(** [cut] with snaps other than ['clip'] and indices [lowi], [highi]:
    the new axis holds the edges [lowi .. highi] in a new buffer, the mask
    is set on [lowi .. highi - 1]. *)
Lemma cut_segment (h : heap) (a : HistogramAxis) (low high : option Q)
      (s0 s1 : string) (lowi highi : Z) :
  axis_ok h a = true ->
  cut_snap_ok s0 = true -> cut_snap_ok s1 = true ->
  String.eqb s0 "clip" = false -> String.eqb s1 "clip" = false ->
  cut_lowi h a low s0 = Ok lowi ->
  cut_highi h a high s1 = Ok highi ->
  0 <= lowi <= nbins a + 1 -> -1 <= highi <= nbins a -> 0 <= nbins a ->
  cut a low high (Snap2 s0 s1) h
  = (Ok (mk_axis (mk_ndarray (List.length h) 0 1
                             [Z.to_nat (highi + 1 - lowi)])
                 (set_label (_label a)),
         setslice_true (repeat false (Z.to_nat (nbins a))) lowi highi),
     h ++ [segment (edges h a) lowi (highi + 1)]).
Proof.
  intros ok V0 V1 C0 C1 El Eh Rl Rh Hn.
  destruct (axis_ok_inv h a ok) as (Hsh & Hl & Hs). unfold nbins in *.
  destruct (getslice (_edges a) (Some lowi) (Some (highi + 1)) 1)
    as [v|x] eqn:Ev.
  2:{ unfold getslice in Ev. change (1 =? 0) with false in Ev.
      cbv iota in Ev. destruct (slice_indices _ _ _ _); discriminate. }
  assert (B1 : 0 <= lowi <= Z.of_nat (len (_edges a))) by lia.
  assert (B2 : 0 <= highi + 1 <= Z.of_nat (len (_edges a))) by lia.
  destruct (@values_segment h (_edges a) v lowi highi Hsh B1 B2 Ev)
    as (Hv & Hshv).
  assert (Hz : zeros (Z.of_nat (len (_edges a)) - 1)
               = Ok (repeat false (Z.to_nat (Z.of_nat (len (_edges a)) - 1)))).
  { unfold zeros. destruct (Z.ltb_spec (Z.of_nat (len (_edges a)) - 1) 0);
      [lia | reflexivity]. }
  assert (Hinc : strictly_increasing (values h v) = true).
  { rewrite Hv. apply strictly_increasing_segment; trivial; try lia.
    fold (edges h a). lia. }
  unfold cut. unfold cut_snap_ok in V0, V1. cbn [forallb].
  rewrite V0, V1. cbn [andb negb]. rewrite C0, C1.
  unfold cut_lowi in El. unfold cut_highi in Eh.
  destruct low as [lo|], high as [hi|];
    unfold bind at 1;
    [rewrite El | rewrite El | unfold ret at 1 | unfold ret at 1];
    unfold bind at 1;
    [rewrite Eh | unfold ret at 1 | rewrite Eh | unfold ret at 1];
    try (injection El as <-); try (injection Eh as <-);
    unfold bind at 1; unfold lift at 1; rewrite Ev;
    unfold bind at 1; unfold lift at 1; unfold nbins; rewrite Hz;
    unfold bind at 1; unfold ret at 1; unfold bind at 1; unfold ret at 1;
    unfold bind;
    rewrite (init_from_array h v (_label a) (getslice_ndim _ _ _ _ Ev)), Hinc;
    unfold ret; rewrite Hshv, Hv; reflexivity.
Qed.
(** *** ChallengeReq (lines 352-424) *)
Definition ChallengeReq (target : string) (image : imageInfo) : M string string :=
  req401 ← try (Build {| rq_Method := "GET";
                         rq_URL := "https://" +:+ target +:+ "/v2/";
                         rq_Query := []; rq_Header := ∅; rq_Body := None |})
               (fun e => HandleError ("Failed to create request: " +:+ e)) "";
  let req401 := rq_with_header req401 (Header_Set (rq_Header req401) "Host" target) in
  r ← Do Challenge req401;
  resp401 ← try r (fun e => HandleError ("Failed to send request: " +:+ e)) "";
  deferred (EvClose Challenge) (
    bearer ← try (parseBearerWWWAuthenticateHeader
                    (Header_Get (rs_Header resp401) "Www-Authenticate"))
                 (fun _ => ret tt) "";
    let scope := "repository:" +:+ Image image +:+ ":pull" in
    getAuthReq ← try (Build {| rq_Method := "GET"; rq_URL := Realm bearer;
                               rq_Query := [("service", Service bearer);
                                            ("scope", scope)];
                               rq_Header := Header_Set ∅ "Host" (Service bearer);
                               rq_Body := None |})
                     (fun _ => ret tt) "";
    r ← Do TokenEndpoint getAuthReq;
    authResp ← try r (fun _ => ret tt) "";
    deferred (EvClose TokenEndpoint) (
      emit (EvReadAll TokenEndpoint);;
      bodyBytes ← try (rs_Body authResp) (fun _ => ret tt) "";
      authToken ← try (json_Unmarshal bodyBytes) (fun _ => ret tt) "";
      return_ (Token authToken))).
(** C8: the requirements of a stage are those of the fixed table under the
    lowercased stage name, and those of production for every other name
    (the name "production" itself lowercasing to itself);
    the validation always yields a result, whose issues are one HIGH issue
    for a replica count below the minimum followed by one HIGH issue for a
    required but missing health check, and which is valid exactly when
    there is no issue. *)
Theorem validate_pipeline_stage_requirements stage config :
  let req := stage_requirements_for stage in
  let r := validate_pipeline_stage stage config in
  let n := get_or (replicas config) 0%Z in
  (lower stage = "dev" -> req = mkStageRequirements 1 false)
  /\ (lower stage = "staging" -> req = mkStageRequirements 2 true)
  /\ (lower stage = "production" -> req = mkStageRequirements 3 true)
  /\ (lower stage <> "dev" -> lower stage <> "staging" ->
      lower stage <> "production" ->
      req = mkStageRequirements 3 true
      /\ (lower_agrees_on_ascii -> req = stage_requirements_for "production"))
  /\ sv_issues r
     = (if (n <? min_replicas req)%Z then [replicas_issue stage req] else [])
       ++ (if require_health_check req && falsy (healthCheck config)
           then [health_check_issue stage] else [])
  /\ (forall i, In i (sv_issues r) -> si_severity i = "HIGH")
  /\ (sv_valid r = true <-> sv_issues r = []).
Proof.
  intros req r n.
  assert (Hissues :
    sv_issues r
    = (if (n <? min_replicas req)%Z then [replicas_issue stage req] else [])
      ++ (if require_health_check req && falsy (healthCheck config)
          then [health_check_issue stage] else [])).
  { subst r. unfold validate_pipeline_stage. fold req n.
    destruct (n <? min_replicas req)%Z;
      destruct (require_health_check req && falsy (healthCheck config));
      reflexivity. }
  assert (Hvalid : sv_valid r = (List.length (sv_issues r) =? 0))
    by reflexivity.
  subst req. unfold stage_requirements_for.
  repeat match goal with |- _ /\ _ => split end.
  - intros ->. reflexivity.
  - intros ->. reflexivity.
  - intros ->. reflexivity.
  - intros Hd Hs Hp. simpl.
    destruct (String.eqb_spec (lower stage) "dev"); [contradiction |].
    destruct (String.eqb_spec (lower stage) "staging"); [contradiction |].
    destruct (String.eqb_spec (lower stage) "production"); [contradiction |].
    split; [reflexivity |].
    intros Hlower.
    now rewrite (lower_literal "production" Hlower eq_refl eq_refl).
  - exact Hissues.
  - intros i Hi. rewrite Hissues in Hi. apply in_app_or in Hi.
    destruct Hi as [Hi | Hi];
      [destruct (n <? _)%Z | destruct (_ && _)];
      simpl in Hi; try contradiction; destruct Hi as [<- | []]; reflexivity.
  - rewrite Hvalid. apply length_zero_iff.
Qed.

(** ** Read-only tools *)

Lemma call_tool_read_only now s c :
  read_only c = true -> snd (call_tool now s c) = s.
Proof. destruct c; simpl; intros H; try discriminate; reflexivity. Qed.

Lemma call_tool_clock_free now now' s c :
  read_only c = true -> fst (call_tool now s c) = fst (call_tool now' s c).
Proof. destruct c; simpl; intros H; try discriminate; reflexivity. Qed.

Lemma serve_read_only calls : forall s,
  forallb (fun nc => read_only (snd nc)) calls = true -> serve s calls = s.
Proof.
  induction calls as [| [now c] rest IH]; intros s H; simpl in *.
  - reflexivity.
  - apply andb_true_iff in H. destruct H as (Hc & Hrest).
    rewrite (call_tool_read_only now s c Hc). now apply IH.
Qed.

(** C9: a call of [search_knowledge], [list_supported_changes] or
    [validate_deployment_config] leaves the server, rule store and metrics
    alike, as it found it; so does any run of such calls; and the same call
    made again, then or after such a run and at whatever time, returns the
    same result. *)
Theorem read_only_calls_repeatable now now' s c between :
  read_only c = true ->
  forallb (fun nc => read_only (snd nc)) between = true ->
  snd (call_tool now s c) = s
  /\ serve s ((now, c) :: between) = s
  /\ fst (call_tool now' (snd (call_tool now s c)) c) = fst (call_tool now s c)
  /\ fst (call_tool now' (serve s ((now, c) :: between)) c)
     = fst (call_tool now s c).
Proof.
  intros Hc Hbetween.
  assert (Hserve : serve s ((now, c) :: between) = s).
  { apply serve_read_only. simpl. now rewrite Hc. }
  rewrite Hserve, (call_tool_read_only now s c Hc).
  repeat split; apply call_tool_clock_free; assumption.
Qed.

(** ** Worked instances *)

(** * Further properties of the code *)

(** ** Strings *)

Lemma prefix_empty s : String.prefix "" s = true.
Proof. now destruct s. Qed.

Lemma contains_empty s : contains "" s = true.
Proof. destruct s; reflexivity. Qed.

Lemma contains_in_empty sub : contains sub "" = true -> sub = "".
Proof. destruct sub; [reflexivity | discriminate]. Qed.

Lemma prefix_append sub : forall s,
  String.prefix sub s = true <-> exists post, s = String.append sub post.
Proof.
  induction sub as [| a sub IH]; intros s.
  - rewrite prefix_empty. split; [intros _; now exists s | reflexivity].
  - destruct s as [| b s]; simpl.
    + split; [discriminate | intros (post & H); discriminate].
    + destruct (ascii_dec a b) as [<- | Hne].
      * rewrite IH. split; intros (post & H); exists post.
        -- now subst.
        -- now injection H.
      * split; [discriminate |]. intros (post & H). injection H as H1 H2.
        congruence.
Qed.

(** [contains] is the substring relation: that of Python's [in]. *)
Lemma contains_append sub s :
  contains sub s = true
  <-> exists pre post, s = String.append pre (String.append sub post).
Proof.
  induction s as [| c rest IH].
  - destruct sub as [| a sub]; simpl.
    + split; [intros _ | reflexivity]. now exists "", "".
    + split; [discriminate |]. intros (pre & post & H).
      destruct pre; discriminate.
  - cbn [contains]. destruct (String.prefix sub (String c rest)) eqn:E.
    + split; [intros _ | reflexivity].
      apply prefix_append in E. destruct E as (post & E). now exists "", post.
    + rewrite IH. split.
      * intros (pre & post & H). exists (String c pre), post. simpl. now subst.
      * intros (pre & post & H). destruct pre as [| c' pre]; simpl in H.
        -- assert (String.prefix sub (String c rest) = true)
             by (apply prefix_append; now exists post).
           congruence.
        -- injection H as _ H. now exists pre, post.
Qed.

(** ** The collector, call by call *)

Lemma dict_total_set d k v :
  dict_total (dict_set d k v) + count d k = dict_total d + v.
Proof.
  unfold count. induction d as [| [k' v'] rest IH]; simpl.
  - lia.
  - destruct (String.eqb k k'); simpl; lia.
Qed.

Lemma dict_total_read d k : dict_total (snd (dd_read d k)) = dict_total d.
Proof.
  unfold dd_read. destruct (dict_get d k) eqn:E; simpl; [reflexivity |].
  pose proof (dict_total_set d k 0) as H. unfold count in H.
  rewrite E in H. simpl in H. lia.
Qed.

Lemma dict_total_incr d k : dict_total (dd_incr d k) = dict_total d + 1.
Proof.
  unfold dd_incr.
  pose proof (dd_read_value d k) as Hv.
  pose proof (dd_read_count d k k) as Hc.
  pose proof (dict_total_read d k) as Ht.
  destruct (dd_read d k) as [n d']. simpl in *.
  pose proof (dict_total_set d' k (n + 1)) as H. lia.
Qed.

Lemma dict_get_incr_other d k k' :
  k <> k' -> dict_get (dd_incr d k) k' = dict_get (snd (dd_read d k)) k'.
Proof.
  intros Hne. unfold dd_incr. destruct (dd_read d k) as [n d']. simpl.
  now apply dict_get_set_other.
Qed.

Lemma dict_get_read_other d k k' :
  k <> k' -> dict_get (snd (dd_read d k)) k' = dict_get d k'.
Proof.
  intros Hne. unfold dd_read. destruct (dict_get d k); simpl; [reflexivity |].
  now apply dict_get_set_other.
Qed.

Lemma dict_get_read_same d k : dict_get (snd (dd_read d k)) k <> None.
Proof.
  unfold dd_read. destruct (dict_get d k) eqn:E; simpl.
  - congruence.
  - rewrite dict_get_set_same. discriminate.
Qed.

Lemma dd_read_present d k :
  dict_get d k <> None -> snd (dd_read d k) = d.
Proof. unfold dd_read. destruct (dict_get d k); [reflexivity | congruence]. Qed.

(** X1: [record_analysis] appends one entry to the history, raises by one
    the count of the record's risk level (UNKNOWN when the record has none)
    and no other; it raises by one the usage of the record's pattern and no
    other, and leaves the usage counter as it is when the record has no
    pattern or an empty pattern name. *)
Theorem record_analysis_counts m a k :
  let risk := get_or (a_risk_level a) "UNKNOWN" in
  let m' := record_analysis m a in
  List.length (analyses m') = List.length (analyses m) + 1
  /\ count (risk_distribution m') risk = count (risk_distribution m) risk + 1
  /\ (k <> risk ->
      count (risk_distribution m') k = count (risk_distribution m) k)
  /\ (forall p, a_matched_pattern a = Some p -> p <> "" ->
      count (pattern_usage m') p = count (pattern_usage m) p + 1
      /\ (k <> p -> count (pattern_usage m') k = count (pattern_usage m) k))
  /\ (a_matched_pattern a = None \/ a_matched_pattern a = Some "" ->
      pattern_usage m' = pattern_usage m).
Proof.
  intros risk m'. subst m'. unfold record_analysis. fold risk. simpl.
  split; [rewrite length_app; simpl; lia |].
  split; [apply count_dd_incr_same |].
  split; [intros Hk; apply count_dd_incr_other; congruence |].
  split.
  - intros p -> Hp. destruct (String.eqb_spec p ""); [contradiction |].
    split; [apply count_dd_incr_same |].
    intros Hk. apply count_dd_incr_other. congruence.
  - intros [-> | ->]; reflexivity.
Qed.
Lemma residuals_matches (s : jsstring) (rs : list regex) :
  existsb nullable (residuals rs s) = true
  <-> exists r, In r rs /\ matches r s.
Proof.
  revert rs. induction s as [|c s IH]; intros rs; simpl.
  - rewrite existsb_exists. split; intros [r [Hin H]]; exists r;
      (split; [exact Hin | apply nullable_matches; exact H]).
  - rewrite IH. split.
    + intros [d [Hd Hm]]. apply in_flat_map in Hd.
      destruct Hd as [r [Hr Hd]]. exists r. split; [exact Hr|].
      apply (partialDeriv_sound c r d); assumption.
    + intros [r [Hr Hm]].
      destruct (partialDeriv_complete c r s _ Hm eq_refl) as [d [Hd Hd']].
      exists d. split; [|exact Hd']. apply in_flat_map. exists r. tauto.
Qed.

Lemma test_matches (r : regex) (s : jsstring) :
  test r s = true <-> matches r s.
Proof.
  unfold test. rewrite residuals_matches. split.
  - intros [r' [[<-|[]] H]]. exact H.
  - intros H. exists r. split; [left; reflexivity | exact H].
Qed.

Lemma matches_cat (r1 r2 : regex) (s : jsstring) :
  matches (Cat r1 r2) s ->
  exists s1 s2, s = s1 ++ s2 /\ matches r1 s1 /\ matches r2 s2.
Proof.
  intros H. inversion H; subst. eauto.
Qed.
(** X19.  [Swap] exchanges the elements at the two indices and leaves
    the others and the length as they are; swapping the same two indices
    again gives the slice back.  [Swap] panics exactly when an index is out
    of range. *)
Theorem Swap_exchanges (u u' : usages) (i j : Z) :
  Swap u i j = Some u' ->
  Len u' = Len u
  /\ at_index u' i = at_index u j
  /\ at_index u' j = at_index u i
  /\ (forall k, k <> i -> k <> j -> at_index u' k = at_index u k)
  /\ Swap u' i j = Some u
  /\ (forall i' j', Swap u i' j' = None
                    <-> ~ (0 <= i' < Len u /\ 0 <= j' < Len u)).
Proof.
  intros Hswap.
  destruct (at_index u i) as [a |] eqn:Hi;
    [| unfold Swap in Hswap; rewrite Hi in Hswap; discriminate].
  destruct (at_index u j) as [b |] eqn:Hj;
    [| unfold Swap in Hswap; rewrite Hi, Hj in Hswap; discriminate].
  pose proof (Swap_nth_error u u' i j a b Hi Hj Hswap) as Hnth.
  pose proof (at_index_Some u i a Hi) as (Hi0 & Hilen & Hia).
  pose proof (at_index_Some u j b Hj) as (Hj0 & Hjlen & Hjb).
  assert (Hlen : List.length u' = List.length u).
  { unfold Swap in Hswap. rewrite Hi, Hj in Hswap. injection Hswap as <-.
    rewrite !store_length. reflexivity. }
  assert (Hi' : at_index u' i = Some b).
  { unfold at_index. destruct (Z.ltb_spec i 0); [lia |].
    rewrite Hnth, Nat.eqb_refl. reflexivity. }
  assert (Hj' : at_index u' j = Some a).
  { unfold at_index. destruct (Z.ltb_spec j 0); [lia |].
    rewrite Hnth, Nat.eqb_refl.
    destruct (Nat.eqb_spec (Z.to_nat j) (Z.to_nat i)) as [Heq | _]; [| reflexivity].
    rewrite <- Heq in Hia. congruence. }
  split; [unfold Len; rewrite Hlen; reflexivity |].
  split; [congruence |]. split; [congruence |]. split; [| split].
  - intros k Hki Hkj. unfold at_index. destruct (Z.ltb_spec k 0); [reflexivity |].
    rewrite Hnth.
    destruct (Nat.eqb_spec (Z.to_nat k) (Z.to_nat i)); [lia |].
    destruct (Nat.eqb_spec (Z.to_nat k) (Z.to_nat j)); [lia | reflexivity].
  - destruct (Swap u' i j) as [u'' |] eqn:Hback;
      [| unfold Swap in Hback; rewrite Hi', Hj' in Hback; discriminate].
    f_equal. apply nth_error_ext. intros k.
    rewrite (Swap_nth_error u' u'' i j b a Hi' Hj' Hback k), Hnth.
    destruct (Nat.eqb_spec k (Z.to_nat i)) as [-> | _]; [symmetry; exact Hia |].
    destruct (Nat.eqb_spec k (Z.to_nat j)) as [-> | _]; [symmetry; exact Hjb |].
    reflexivity.
  - intros i' j'. unfold Swap.
    pose proof (at_index_in_range u i') as Hr1.
    pose proof (at_index_in_range u j') as Hr2.
    destruct (at_index u i') as [a' |], (at_index u j') as [b' |].
    + split; [discriminate |]. intros Hno. exfalso. apply Hno.
      split; [apply Hr1 | apply Hr2]; discriminate.
    + split; [| reflexivity]. intros _ [_ Hin]. apply Hr2 in Hin. congruence.
    + split; [| reflexivity]. intros _ [Hin _]. apply Hr1 in Hin. congruence.
    + split; [| reflexivity]. intros _ [Hin _]. apply Hr1 in Hin. congruence.
Qed.
(** * WSJ FX API: a shallow embedding of the request handler

    The repository holds one HTTP handler in two versions:
    - [src/api/fx.js], the batch handler with coverage presets, a worker pool
      of six fetches, counters and sorted items (module [Batch] below);
    - [src/API/fx.js], the earlier handler that fetches every symbol at once
      (module [Simple] below).

    JavaScript strings are modelled as [string] (sequences of octets).  The
    string builtins are written out for the ASCII range, in which every date,
    symbol and CSV field of the protocol lives; octets above 127 are opaque
    characters that are neither letters, digits nor white space.  The
    fields of a request hold the values the platform can hand over: a
    string, or an array when a parameter of the query is repeated, and any
    JSON value in a body. *)

From Stdlib Require Import ZArith NArith Bool List Ascii String Lia.
From Stdlib Require Import DecimalString Permutation Sorted Wf_nat.
Import ListNotations.

Open Scope list_scope.
Open Scope string_scope.

Ltac Zify.zify_post_hook ::= Z.to_euclidean_division_equations.

(** ** JavaScript string builtins *)

Module Js.

Definition code (c : ascii) : N := N_of_ascii c.

Definition isDigit (c : ascii) : bool :=
  (48 <=? code c)%N && (code c <=? 57)%N.

Definition isUpper (c : ascii) : bool :=
  (65 <=? code c)%N && (code c <=? 90)%N.

Definition isLower (c : ascii) : bool :=
  (97 <=? code c)%N && (code c <=? 122)%N.

(** WhiteSpace and LineTerminator of ECMAScript, ASCII part:
    TAB, LF, VT, FF, CR and SP. *)
Definition isSpace (c : ascii) : bool :=
  ((9 <=? code c)%N && (code c <=? 13)%N) || (code c =? 32)%N.

Definition upperChar (c : ascii) : ascii :=
  if isLower c then ascii_of_N (code c - 32) else c.

Definition lowerChar (c : ascii) : ascii :=
  if isUpper c then ascii_of_N (code c + 32) else c.

Fixpoint mapChars (f : ascii -> ascii) (s : string) : string :=
  match s with
  | EmptyString => EmptyString
  | String c r => String (f c) (mapChars f r)
  end.

Definition toUpperCase : string -> string := mapChars upperChar.
Definition toLowerCase : string -> string := mapChars lowerChar.

Fixpoint trimStart (s : string) : string :=
  match s with
  | String c r => if isSpace c then trimStart r else s
  | EmptyString => EmptyString
  end.

Fixpoint trimEnd (s : string) : string :=
  match s with
  | EmptyString => EmptyString
  | String c r =>
      match trimEnd r with
      | EmptyString => if isSpace c then EmptyString else String c EmptyString
      | r' => String c r'
      end
  end.
Lemma happy_path_prints_four_lines_witness :
  stdout (trace_of (mock_torch mock_gpu) 0) =
    ("Current device id 0" ++ newline ++
     "Total number of available-cuda GPUs 1" ++ newline ++
     "The name of the current device Mock GPU" ++ newline ++
     "Success" ++ newline)%string.
Proof.
  apply (happy_path_prints_four_lines (mock_torch mock_gpu) 0 4 5 6).
  - exact mock_gpu_answers.
  - reflexivity.
  - reflexivity.
Defined.

(** C3 (unavailable).  When the first four operations succeed and the
    availability query returns false, the script prints the same three
    status lines as an execution that got the same index, count and name and
    an availability of true, and then "Error" as its fourth and last line
    where the other prints "Success".  No call raised, no failure line was
    printed, and the script ends normally. *)
Theorem unavailable_prints_Error
    {S S' : Type} (torch : Torch S) (torch' : Torch S')
    (s0 s4 s5 s6 : S) (s0' s4' s5' s6' : S')
    (device_id device_count : Z) (device_name : string) :
  queries_answered torch s0 device_id device_count s4 ->
  cuda_get_device_name torch device_id s4 = (Returned device_name, s5) ->
  cuda_is_available torch s5 = (Returned false, s6) ->
  queries_answered torch' s0' device_id device_count s4' ->
  cuda_get_device_name torch' device_id s4' = (Returned device_name, s5') ->
  cuda_is_available torch' s5' = (Returned true, s6') ->
  printed (trace_of torch s0) =
    [ current_device_line device_id; device_count_line device_count;
      device_name_line device_name; "Error"%string ] /\
  printed (trace_of torch' s0') =
    [ current_device_line device_id; device_count_line device_count;
      device_name_line device_name; "Success"%string ] /\
  (forall c r, In (Called c r) (trace_of torch s0) -> exists v, r = Returned v) /\
  (forall ex, ~ In (failure_line ex) (printed (trace_of torch s0))) /\
  result_of torch s0 = Returned tt.
Proof.
  intros Hq Hname Havail Hq' Hname' Havail'. open_queries.
  repeat split; execute; try reflexivity.
  - intros c r Hin. cbn in Hin.
    repeat (destruct Hin as [Hin | Hin]; [inversion Hin; eauto |]).
    contradiction.
  - intros ex Hin. cbn in Hin.
    unfold failure_line, current_device_line, device_count_line,
      device_name_line in Hin.
    repeat (destruct Hin as [Hin | Hin]; [discriminate Hin |]).
    contradiction.
Qed.
(** Before the window is full it covers every point so far ... *)
Lemma window_partial (w i : nat) (xs : list Q) :
  (S i <= w)%nat -> window_at w i xs = take (S i) xs.
Proof.
  intros Hi. unfold window_at.
  replace (S i - w)%nat with 0%nat by lia. reflexivity.
Qed.

(** ... and from then on exactly the trailing [w] points. *)
Lemma window_full_length (w i : nat) (xs : list Q) :
  (i < length xs)%nat -> (w <= S i)%nat -> length (window_at w i xs) = w.
Proof.
  intros Hi Hw. unfold window_at. rewrite length_drop, length_take. lia.
Qed.

Lemma window_at_last (w i : nat) (xs : list Q) (x : Q) :
  (1 <= w)%nat -> xs !! i = Some x -> List.last (window_at w i xs) 0 = x.
Proof.
  intros Hw Hx. unfold window_at.
  pose proof (lookup_lt_Some _ _ _ Hx) as Hlt.
  rewrite (take_S_r _ _ _ Hx), drop_app_le by (rewrite length_take; lia).
  apply last_last.
Qed.

Lemma qsum_nonneg (l : list Q) : Forall (Qle 0) l -> 0 <= qsum l.
Proof.
  induction 1 as [|x l Hx _ IH]; simpl; [apply Qle_refl|].
  rewrite <- (Qplus_0_l 0). by apply Qplus_le_compat.
Qed.

Lemma qsum_zero (l : list Q) : Forall (fun x => x == 0) l -> qsum l == 0.
Proof.
  induction 1 as [|x l Hx _ IH]; simpl; [reflexivity|].
  rewrite Hx, IH. reflexivity.
Qed.

Lemma mean_nonneg (l : list Q) : Forall (Qle 0) l -> 0 <= mean l.
Proof.
  intros Hl. unfold mean, Qdiv. apply Qmult_le_0_compat.
  - by apply qsum_nonneg.
  - apply Qinv_le_0_compat. unfold Qle; simpl. lia.
Qed.

Lemma mean_zero (l : list Q) : Forall (fun x => x == 0) l -> mean l == 0.
Proof.
  intros Hl. unfold mean, Qdiv. rewrite (qsum_zero _ Hl). apply Qmult_0_l.
Qed.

◆ YOUR GOAL ◆
Pull out all lines from the listing that contain the string "eauto".

◆ ANSWER SPACE ◆
  intros H. inversion H; subst. eauto.
    repeat (destruct Hin as [Hin | Hin]; [inversion Hin; eauto |]).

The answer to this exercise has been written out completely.